◆ **What this task involves**: Which lines of the data hold the word "EventBus"? Copy all of them.

Stored items

(* ===== verification/Redaction.v ===== *)
(** * Secret redaction of event payloads

    [Redactor] of [app/observability/redaction.py] and [EventBus.publish] of
    [app/observability/event_bus.py].  The compiled patterns are regular
    expressions of the [re] library and of the deployment: the environment gives
    each one as its source text with its substitution ([None]: no match).  The
    exporters that [publish] calls write to files and services and do not change
    the event. *)

From S2P Require Export World.

(** [s.endswith(suffix)] *)
Definition ends_with (suffix s : string) : bool :=
  let n := String.length suffix in
  let m := String.length s in
  (n <=? m)%nat && String.eqb (String.substring (m - n) n s) suffix.

(** [s.replace("-", "_")] *)
Fixpoint dashes_to_underscores (s : string) : string :=
  match s with
  | EmptyString => EmptyString
  | String c s' => String (if Ascii.eqb c "-" then "_"%char else c) (dashes_to_underscores s')
  end.

Definition SECRET_KEY_NAMES : list string :=
  ["api_key"; "apikey"; "authorization"; "auth_token"; "access_token"; "refresh_token";
   "id_token"; "token"; "password"; "secret"].

Definition key_looks_secret (key : string) : bool :=
  let normalized := dashes_to_underscores (py_lower (py_strip key)) in
  if mem_str normalized SECRET_KEY_NAMES then true
  else if existsb (fun suffix => ends_with suffix normalized)
            ["_api_key"; "_apikey"; "_auth_token"; "_access_token"; "_refresh_token"] then true
  else existsb (fun suffix => ends_with suffix normalized) ["_password"; "_secret"].

Definition REDACTED : pyval := PStr "[REDACTED]".

Section Redaction.
Context `{Env}.

(** [redact_text]: every pattern in turn, on the text redacted so far. *)
Definition redact_text (value : string) : string * list string :=
  if negb env_redact_enabled then (value, [])
  else fold_left
    (fun acc pattern =>
       match pattern.2 acc.1 with
       | Some redacted => (redacted, acc.2 ++ [pattern.1])
       | None => acc
       end)
    env_secret_patterns (value, []).

(** The loops of [redact_value] over a dictionary and over a list. *)
Section Loops.
Variable redact : pyval -> string -> pyval * list string.

Fixpoint redact_items (path : string) (l : dict pyval) : dict pyval * list string :=
  match l with
  | [] => ([], [])
  | (key, item) :: l' =>
      let nested_path := if String.eqb path "" then key else path +:+ "." +:+ key in
      let '(redacted_item, nested_fields) :=
        if key_looks_secret key then (REDACTED, [nested_path]) else redact item nested_path in
      let '(rest, fields) := redact_items path l' in
      ((key, redacted_item) :: rest, nested_fields ++ fields)
  end.

Fixpoint redact_elements (path : string) (index : Z) (l : list pyval) : list pyval * list string :=
  match l with
  | [] => ([], [])
  | item :: l' =>
      let '(redacted_item, nested_fields) := redact item (path +:+ "[" +:+ show_Z index +:+ "]") in
      let '(rest, fields) := redact_elements path (index + 1) l' in
      (redacted_item :: rest, nested_fields ++ fields)
  end.
End Loops.

Fixpoint redact_value (value : pyval) (path : string) {struct value} : pyval * list string :=
  if negb env_redact_enabled then (value, [])
  else match value with
  | PStr s => let '(redacted, fields) := redact_text s in (PStr redacted, fields)
  | PDict d => let '(result, fields) := redact_items redact_value path d in (PDict result, fields)
  | PList l => let '(items, fields) := redact_elements redact_value path 0 l in (PList items, fields)
  | _ => (value, [])
  end.

(** [redact_value] of a dictionary at the root of an event. *)
Definition redact_dict (d : dict pyval) : dict pyval * list string :=
  let '(result, fields) := redact_value (PDict d) "" in (dict_or_empty result, fields).

(** [sorted(set(fields))] *)
Definition sorted_set (l : list string) : list string := py_sorted string_leb (remove_dups l).

(** [EventBus.publish]: the event is replaced only when something matched. *)
Definition publish (event : ExecutionEvent) : ExecutionEvent :=
  let '(payload, fields) := redact_dict (ev_payload event) in
  let '(metrics, metric_fields) := redact_dict (ev_metrics event) in
  let '(metadata, meta_fields) := redact_dict (ev_metadata event) in
  match fields ++ metric_fields ++ meta_fields with
  | [] => event
  | _ :: _ =>
      set_ev_redaction payload metrics metadata
        (sorted_set (ev_redacted_fields event ++ fields ++ metric_fields ++ meta_fields)) event
  end.
End Redaction.

(** ** What redaction guarantees *)

(** Every entry under a secret-looking key, at any depth, is the placeholder. *)
Fixpoint secrets_hidden (v : pyval) : bool :=
  match v with
  | PDict d =>
      forallb (fun kv => if key_looks_secret kv.1 then eq_str kv.2 "[REDACTED]"
                         else secrets_hidden kv.2) d
  | PList l => forallb secrets_hidden l
  | _ => true
  end.

(** An induction principle that reaches the elements of lists and dictionaries. *)
Section PyvalInd.
Variable P : pyval -> Prop.
Hypothesis Hscalar : forall v, as_dict v = None -> as_list v = None -> P v.
Hypothesis Hlist : forall l, (forall v, In v l -> P v) -> P (PList l).
Hypothesis Hdict : forall d, (forall k v, In (k, v) d -> P v) -> P (PDict d).

Fixpoint pyval_nested_ind (v : pyval) : P v.
Proof.
  destruct v as [| | | | |l|d]; try (by apply Hscalar).
  - apply Hlist. induction l as [|x l IH]; intros v Hin; [destruct Hin|].
    destruct Hin as [<-|Hin]; [apply pyval_nested_ind|by apply IH].
  - apply Hdict. induction d as [|[k0 x] d IH]; intros k v Hin; [destruct Hin|].
    destruct Hin as [Heq|Hin]; [|by eapply IH].
    injection Heq as <- <-. apply pyval_nested_ind.
Defined.
End PyvalInd.

Section RedactionFacts.
Context `{Env}.

Lemma redact_text_nil s : (redact_text s).2 = [] -> (redact_text s).1 = s.
Proof.
  unfold redact_text. destruct env_redact_enabled; [|done]. simpl.
  cut (forall l acc, (fold_left (fun acc (pattern : string * (string -> option string)) =>
      match pattern.2 acc.1 with
      | Some redacted => (redacted, acc.2 ++ [pattern.1])
      | None => acc
      end) l acc).2 = [] ->
    (fold_left (fun acc (pattern : string * (string -> option string)) =>
      match pattern.2 acc.1 with
      | Some redacted => (redacted, acc.2 ++ [pattern.1])
      | None => acc
      end) l acc).1 = acc.1 /\ acc.2 = @nil string).
  { intros Hcut Hnil. by destruct (Hcut _ _ Hnil). }
  induction l as [|[name sub] l IH]; intros acc Hnil; simpl in *; [done|].
  destruct (sub acc.1) as [r|]; [|by apply IH].
  destruct (IH _ Hnil) as [_ Happ]. simpl in Happ. by apply app_eq_nil in Happ as [_ ?].
Qed.

(** Nothing recorded means nothing changed. *)
Lemma redact_value_nil v path : (redact_value v path).2 = [] -> (redact_value v path).1 = v.
Proof.
  revert path. induction v as [v Hd Hl|l IH|d IH] using pyval_nested_ind; intros path.
  - destruct v; try done; simpl; destruct env_redact_enabled; try done; simpl.
    pose proof (redact_text_nil s) as Ht. destruct (redact_text s). simpl in *.
    intros ->. by rewrite Ht.
  - simpl. destruct env_redact_enabled; [|done]. simpl. generalize 0 as index.
    induction l as [|x l IHl]; intros index; simpl; [done|].
    specialize (IHl (fun v Hv => IH v (or_intror Hv)) (index + 1)).
    pose proof (IH x (or_introl eq_refl) (path +:+ "[" +:+ show_Z index +:+ "]")) as Hx.
    destruct (redact_value x _), (redact_elements _ _ _ l). simpl in *.
    intros [-> ->]%app_eq_nil. injection (IHl eq_refl) as ->. by rewrite Hx.
  - simpl. destruct env_redact_enabled; [|done]. simpl.
    induction d as [|[k x] d IHd]; simpl; [done|].
    specialize (IHd (fun k v Hv => IH k v (or_intror Hv))).
    destruct (key_looks_secret k).
    + destruct (redact_items _ _ d). simpl. done.
    + pose proof (IH k x (or_introl eq_refl)
        (if String.eqb path "" then k else path +:+ "." +:+ k)) as Hx.
      destruct (redact_value x _), (redact_items _ _ d). simpl in *.
      intros [-> ->]%app_eq_nil. injection (IHd eq_refl) as ->. by rewrite Hx.
Qed.

Lemma redact_value_hides v path :
  env_redact_enabled = true -> secrets_hidden (redact_value v path).1 = true.
Proof.
  intros Hon. revert path. induction v as [v Hd Hl|l IH|d IH] using pyval_nested_ind; intros path.
  - destruct v; try done; simpl; rewrite Hon; simpl; try done. by destruct (redact_text s).
  - simpl. rewrite Hon. simpl. generalize 0 as index.
    induction l as [|x l IHl]; intros index; simpl; [done|].
    specialize (IHl (fun v Hv => IH v (or_intror Hv)) (index + 1)).
    pose proof (IH x (or_introl eq_refl) (path +:+ "[" +:+ show_Z index +:+ "]")) as Hx.
    destruct (redact_value x _), (redact_elements _ _ _ l). simpl in *. by rewrite Hx.
  - simpl. rewrite Hon. simpl. induction d as [|[k x] d IHd]; simpl; [done|].
    specialize (IHd (fun k v Hv => IH k v (or_intror Hv))).
    destruct (key_looks_secret k) eqn:Hk.
    + destruct (redact_items _ _ d). simpl in *. by rewrite Hk.
    + pose proof (IH k x (or_introl eq_refl)
        (if String.eqb path "" then k else path +:+ "." +:+ k)) as Hx.
      destruct (redact_value x _), (redact_items _ _ d). simpl in *. by rewrite Hk, Hx.
Qed.

Lemma redact_items_keys f path d : dkeys (redact_items f path d).1 = dkeys d.
Proof.
  unfold dkeys. induction d as [|[k x] d IH]; simpl; [done|].
  destruct (if key_looks_secret k then _ else _), (redact_items f path d). simpl in *. by rewrite IH.
Qed.

Lemma redact_dict_value d : PDict (redact_dict d).1 = (redact_value (PDict d) "").1.
Proof.
  unfold redact_dict. simpl. destruct env_redact_enabled; [|done]. simpl.
  by destruct (redact_items _ _ d).
Qed.

Lemma redact_dict_nil d : (redact_dict d).2 = [] -> (redact_dict d).1 = d.
Proof.
  intros Hnil. enough (PDict (redact_dict d).1 = PDict d) as Heq by by injection Heq.
  rewrite redact_dict_value. apply redact_value_nil.
  unfold redact_dict in Hnil. by destruct (redact_value (PDict d) "").
Qed.

(** The event that [publish] returns carries the redacted dictionaries, also
    when it is the event it was given. *)
Lemma publish_payloads e :
  ev_payload (publish e) = (redact_dict (ev_payload e)).1
  /\ ev_metrics (publish e) = (redact_dict (ev_metrics e)).1
  /\ ev_metadata (publish e) = (redact_dict (ev_metadata e)).1.
Proof.
  unfold publish.
  pose proof (redact_dict_nil (ev_payload e)) as H1.
  pose proof (redact_dict_nil (ev_metrics e)) as H2.
  pose proof (redact_dict_nil (ev_metadata e)) as H3.
  destruct (redact_dict (ev_payload e)) as [p f1], (redact_dict (ev_metrics e)) as [m f2],
    (redact_dict (ev_metadata e)) as [md f3]. simpl in *.
  destruct (f1 ++ f2 ++ f3) eqn:Hf; [|done].
  apply app_eq_nil in Hf as [-> Hf]. apply app_eq_nil in Hf as [-> ->].
  by rewrite H1, H2, H3.
Qed.

(** Publishing hides every entry under a secret-looking key and keeps the
    top-level keys. *)
Lemma publish_hides e :
  env_redact_enabled = true ->
  secrets_hidden (PDict (ev_payload (publish e))) = true
  /\ secrets_hidden (PDict (ev_metrics (publish e))) = true
  /\ secrets_hidden (PDict (ev_metadata (publish e))) = true.
Proof.
  intros Hon. destruct (publish_payloads e) as (-> & -> & ->).
  rewrite !redact_dict_value. split; [|split]; by apply redact_value_hides.
Qed.

Lemma publish_ids e :
  ev_id (publish e) = ev_id e /\ ev_execution_id (publish e) = ev_execution_id e
  /\ ev_event_type (publish e) = ev_event_type e /\ ev_timestamp (publish e) = ev_timestamp e.
Proof.
  unfold publish. destruct (redact_dict (ev_payload e)), (redact_dict (ev_metrics e)),
    (redact_dict (ev_metadata e)). by destruct (_ ++ _ ++ _).
Qed.
End RedactionFacts.
(* ===== verification/Timestamps.v ===== *)
(** * Timestamps survive the activity stamp

    [apply_activity_to_execution] writes the time of an event as text and
    [execution_last_activity_at] reads it back ([app/services/execution_activity.py]).
    The text determines the instant: printing a date and reading it is the
    identity on the years 1970 to 9999, so the staleness of an execution is judged
    on the time of its last event. *)

From S2P Require Export Emitter Sample.

(** ** The calendar *)

(** The year of a day inside its 400-year era, and the first day of a year. *)
Definition era_year (doe : Z) : Z := (doe - doe / 1460 + doe / 36524 - doe / 146096) / 365.
Definition year_start (yoe : Z) : Z := 365 * yoe + yoe / 4 - yoe / 100.

(** The month and the day of the month of a day of the year (from March). *)
Definition month_day (doy : Z) : Z * Z :=
  let mp := (5 * doy + 2) / 153 in
  (if mp <? 10 then mp + 3 else mp - 9, doy - (153 * mp + 2) / 5 + 1).

Definition year_day (m d : Z) : Z :=
  let mp := if m <=? 2 then m + 9 else m - 3 in
  (153 * mp + 2) / 5 + d - 1.

(** A property of [n] consecutive integers, checked one after the other. *)
Fixpoint check_range (p : Z -> bool) (n : nat) (start : Z) : bool :=
  match n with
  | O => true
  | S n' => p start && check_range p n' (start + 1)
  end.

Lemma check_range_sound p n start x :
  check_range p n start = true -> start <= x < start + Z.of_nat n -> p x = true.
Proof.
  revert start. induction n as [|n IH]; intros start Hc Hx; [lia|]. simpl in Hc.
  apply andb_prop in Hc as [Hp Hc].
  destruct (Z.eq_dec start x) as [->|Hne]; [done|]. apply (IH (start + 1)); [done|lia].
Qed.

Definition year_ok (yoe : Z) : bool :=
  (era_year (year_start yoe) =? yoe) && (era_year (year_start (yoe + 1) - 1) =? yoe)
  && (365 <=? year_start (yoe + 1) - year_start yoe) && (year_start (yoe + 1) - year_start yoe <=? 366).

Definition day_ok (doy : Z) : bool :=
  let '(m, d) := month_day doy in
  (1 <=? m) && (m <=? 12) && (1 <=? d) && (d <=? 31) && (year_day m d =? doy)
  && ((2 <? m) || (306 <=? doy)).

Lemma years_ok yoe : 0 <= yoe < 400 -> year_ok yoe = true.
Proof. intros Hy. apply (check_range_sound year_ok 400 0); [vm_compute; reflexivity|lia]. Qed.

Lemma days_ok doy : 0 <= doy < 366 -> day_ok doy = true.
Proof. intros Hd. apply (check_range_sound day_ok 366 0); [vm_compute; reflexivity|lia]. Qed.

◆ **Response area**:
    [Redactor] of [app/observability/redaction.py] and [EventBus.publish] of
(** [EventBus.publish]: the event is replaced only when something matched. *)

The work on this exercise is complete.